• Records shown:
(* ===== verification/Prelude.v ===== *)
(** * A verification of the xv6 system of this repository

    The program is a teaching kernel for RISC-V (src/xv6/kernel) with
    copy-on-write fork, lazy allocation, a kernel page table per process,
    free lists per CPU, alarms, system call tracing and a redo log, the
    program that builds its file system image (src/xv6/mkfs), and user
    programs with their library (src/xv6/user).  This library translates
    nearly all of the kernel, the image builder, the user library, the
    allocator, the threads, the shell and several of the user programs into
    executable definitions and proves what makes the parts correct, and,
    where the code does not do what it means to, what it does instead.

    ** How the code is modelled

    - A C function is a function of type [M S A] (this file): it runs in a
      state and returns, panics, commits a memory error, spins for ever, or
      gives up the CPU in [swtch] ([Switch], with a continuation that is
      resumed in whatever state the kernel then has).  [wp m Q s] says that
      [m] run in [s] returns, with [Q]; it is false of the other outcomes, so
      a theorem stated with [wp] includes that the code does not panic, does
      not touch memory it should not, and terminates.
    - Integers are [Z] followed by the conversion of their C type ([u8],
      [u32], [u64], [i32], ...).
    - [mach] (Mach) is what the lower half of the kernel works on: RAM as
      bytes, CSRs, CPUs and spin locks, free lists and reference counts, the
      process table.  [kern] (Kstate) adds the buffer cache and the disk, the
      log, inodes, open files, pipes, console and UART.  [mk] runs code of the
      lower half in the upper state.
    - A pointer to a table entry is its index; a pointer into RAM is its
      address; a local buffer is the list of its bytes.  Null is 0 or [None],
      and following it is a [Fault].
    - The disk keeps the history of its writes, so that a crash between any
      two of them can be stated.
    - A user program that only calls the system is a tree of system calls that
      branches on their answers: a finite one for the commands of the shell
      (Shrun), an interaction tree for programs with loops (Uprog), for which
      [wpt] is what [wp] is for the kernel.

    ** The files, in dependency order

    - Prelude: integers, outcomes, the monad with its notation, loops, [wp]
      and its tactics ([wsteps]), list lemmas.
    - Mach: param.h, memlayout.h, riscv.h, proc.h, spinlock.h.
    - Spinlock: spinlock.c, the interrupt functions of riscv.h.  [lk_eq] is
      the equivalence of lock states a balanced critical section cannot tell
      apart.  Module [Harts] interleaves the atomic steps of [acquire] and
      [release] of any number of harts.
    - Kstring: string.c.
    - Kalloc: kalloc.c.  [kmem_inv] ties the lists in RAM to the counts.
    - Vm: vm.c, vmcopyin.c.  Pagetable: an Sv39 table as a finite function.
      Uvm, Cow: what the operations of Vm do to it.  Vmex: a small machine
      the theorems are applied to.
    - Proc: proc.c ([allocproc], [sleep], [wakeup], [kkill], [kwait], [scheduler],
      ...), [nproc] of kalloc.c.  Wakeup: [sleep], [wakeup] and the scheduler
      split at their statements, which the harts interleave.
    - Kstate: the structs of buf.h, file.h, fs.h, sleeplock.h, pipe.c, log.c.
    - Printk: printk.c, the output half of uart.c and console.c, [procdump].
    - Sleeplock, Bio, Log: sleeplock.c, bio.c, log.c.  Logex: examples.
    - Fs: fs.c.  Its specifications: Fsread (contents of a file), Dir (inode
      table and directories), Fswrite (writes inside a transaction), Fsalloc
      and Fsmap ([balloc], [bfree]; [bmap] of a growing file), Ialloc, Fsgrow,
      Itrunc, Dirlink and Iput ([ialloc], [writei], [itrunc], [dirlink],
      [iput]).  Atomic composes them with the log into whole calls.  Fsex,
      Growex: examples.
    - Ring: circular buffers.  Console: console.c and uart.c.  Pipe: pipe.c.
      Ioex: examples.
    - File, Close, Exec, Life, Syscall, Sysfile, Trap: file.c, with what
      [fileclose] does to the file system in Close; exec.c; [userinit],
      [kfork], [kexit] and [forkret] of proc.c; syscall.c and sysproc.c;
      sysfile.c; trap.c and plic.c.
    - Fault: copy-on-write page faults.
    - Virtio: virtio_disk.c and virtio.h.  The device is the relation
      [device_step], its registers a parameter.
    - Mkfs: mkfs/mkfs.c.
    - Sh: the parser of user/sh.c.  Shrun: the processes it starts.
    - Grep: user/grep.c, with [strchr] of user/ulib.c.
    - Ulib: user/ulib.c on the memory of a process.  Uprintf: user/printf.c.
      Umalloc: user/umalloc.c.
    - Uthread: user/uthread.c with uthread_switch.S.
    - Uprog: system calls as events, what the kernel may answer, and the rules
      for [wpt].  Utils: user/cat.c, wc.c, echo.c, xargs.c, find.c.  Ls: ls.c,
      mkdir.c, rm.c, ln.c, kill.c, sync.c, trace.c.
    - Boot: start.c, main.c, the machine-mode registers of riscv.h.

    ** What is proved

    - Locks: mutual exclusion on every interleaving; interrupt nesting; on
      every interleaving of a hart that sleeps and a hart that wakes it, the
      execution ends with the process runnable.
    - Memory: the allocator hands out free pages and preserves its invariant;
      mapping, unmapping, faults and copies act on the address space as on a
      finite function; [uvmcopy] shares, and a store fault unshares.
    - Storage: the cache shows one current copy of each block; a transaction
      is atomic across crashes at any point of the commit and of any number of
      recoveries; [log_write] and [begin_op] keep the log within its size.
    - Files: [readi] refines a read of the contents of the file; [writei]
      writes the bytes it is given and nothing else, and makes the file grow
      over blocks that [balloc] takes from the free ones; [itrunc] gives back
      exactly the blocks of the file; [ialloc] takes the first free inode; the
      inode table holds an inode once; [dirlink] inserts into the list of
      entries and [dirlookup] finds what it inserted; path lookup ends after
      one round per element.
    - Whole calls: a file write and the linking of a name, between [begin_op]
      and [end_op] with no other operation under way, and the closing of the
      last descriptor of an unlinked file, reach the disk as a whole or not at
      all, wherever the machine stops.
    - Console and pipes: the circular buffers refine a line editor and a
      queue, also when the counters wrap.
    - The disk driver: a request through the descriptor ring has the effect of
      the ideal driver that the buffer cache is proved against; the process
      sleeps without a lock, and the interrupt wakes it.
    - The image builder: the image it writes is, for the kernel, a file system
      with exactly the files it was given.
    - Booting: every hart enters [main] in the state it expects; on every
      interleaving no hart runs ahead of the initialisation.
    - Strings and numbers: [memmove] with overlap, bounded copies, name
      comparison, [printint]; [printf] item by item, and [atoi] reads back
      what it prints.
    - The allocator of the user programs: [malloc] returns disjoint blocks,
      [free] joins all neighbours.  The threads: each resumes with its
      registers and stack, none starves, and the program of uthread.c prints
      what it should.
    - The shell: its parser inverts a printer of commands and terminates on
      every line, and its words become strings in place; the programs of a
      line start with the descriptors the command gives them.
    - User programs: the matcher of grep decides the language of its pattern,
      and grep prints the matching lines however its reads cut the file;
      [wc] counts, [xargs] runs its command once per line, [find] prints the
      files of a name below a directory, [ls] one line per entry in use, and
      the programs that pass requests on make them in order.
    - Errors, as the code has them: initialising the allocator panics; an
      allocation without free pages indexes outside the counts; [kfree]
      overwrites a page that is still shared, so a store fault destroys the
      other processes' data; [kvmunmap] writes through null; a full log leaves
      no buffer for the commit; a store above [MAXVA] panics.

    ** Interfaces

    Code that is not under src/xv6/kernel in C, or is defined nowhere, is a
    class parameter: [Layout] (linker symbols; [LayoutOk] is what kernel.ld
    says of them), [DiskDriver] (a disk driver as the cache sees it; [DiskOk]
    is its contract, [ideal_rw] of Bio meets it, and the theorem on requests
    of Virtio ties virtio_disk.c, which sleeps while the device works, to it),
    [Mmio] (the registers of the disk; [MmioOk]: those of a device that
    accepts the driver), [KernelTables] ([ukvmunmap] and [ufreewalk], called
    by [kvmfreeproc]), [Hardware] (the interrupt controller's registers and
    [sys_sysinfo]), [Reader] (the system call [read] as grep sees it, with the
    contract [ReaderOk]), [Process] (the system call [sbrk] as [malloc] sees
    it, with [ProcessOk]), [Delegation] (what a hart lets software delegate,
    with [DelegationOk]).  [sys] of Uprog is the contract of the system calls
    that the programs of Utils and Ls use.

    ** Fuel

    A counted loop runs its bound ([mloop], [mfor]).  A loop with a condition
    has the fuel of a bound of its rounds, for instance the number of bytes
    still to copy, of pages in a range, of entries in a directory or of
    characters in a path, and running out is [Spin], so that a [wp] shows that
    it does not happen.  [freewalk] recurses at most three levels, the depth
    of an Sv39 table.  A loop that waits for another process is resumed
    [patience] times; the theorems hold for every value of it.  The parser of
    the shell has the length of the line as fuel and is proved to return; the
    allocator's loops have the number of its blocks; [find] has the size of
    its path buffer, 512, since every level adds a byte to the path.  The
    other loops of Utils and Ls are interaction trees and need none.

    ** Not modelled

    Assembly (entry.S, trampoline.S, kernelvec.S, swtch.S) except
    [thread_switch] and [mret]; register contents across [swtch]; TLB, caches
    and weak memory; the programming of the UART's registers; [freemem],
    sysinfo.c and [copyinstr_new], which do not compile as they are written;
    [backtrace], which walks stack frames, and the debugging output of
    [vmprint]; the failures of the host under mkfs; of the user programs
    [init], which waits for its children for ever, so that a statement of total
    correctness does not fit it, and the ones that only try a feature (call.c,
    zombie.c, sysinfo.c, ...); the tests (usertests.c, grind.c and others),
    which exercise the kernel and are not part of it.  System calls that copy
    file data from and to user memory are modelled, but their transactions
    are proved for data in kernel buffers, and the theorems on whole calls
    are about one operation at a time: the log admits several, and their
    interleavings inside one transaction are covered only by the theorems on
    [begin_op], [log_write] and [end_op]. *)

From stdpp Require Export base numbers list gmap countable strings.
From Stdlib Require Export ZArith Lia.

• Your goal: Include in the answer nothing but an exact repetition of the lines from the one with "are proved for" through the end of the material.

• Answer for this exercise:
    are proved for data in kernel buffers, and the theorems on whole calls
    are about one operation at a time: the log admits several, and their
    interleavings inside one transaction are covered only by the theorems on
    [begin_op], [log_write] and [end_op]. *)

From stdpp Require Export base numbers list gmap countable strings.
From Stdlib Require Export ZArith Lia.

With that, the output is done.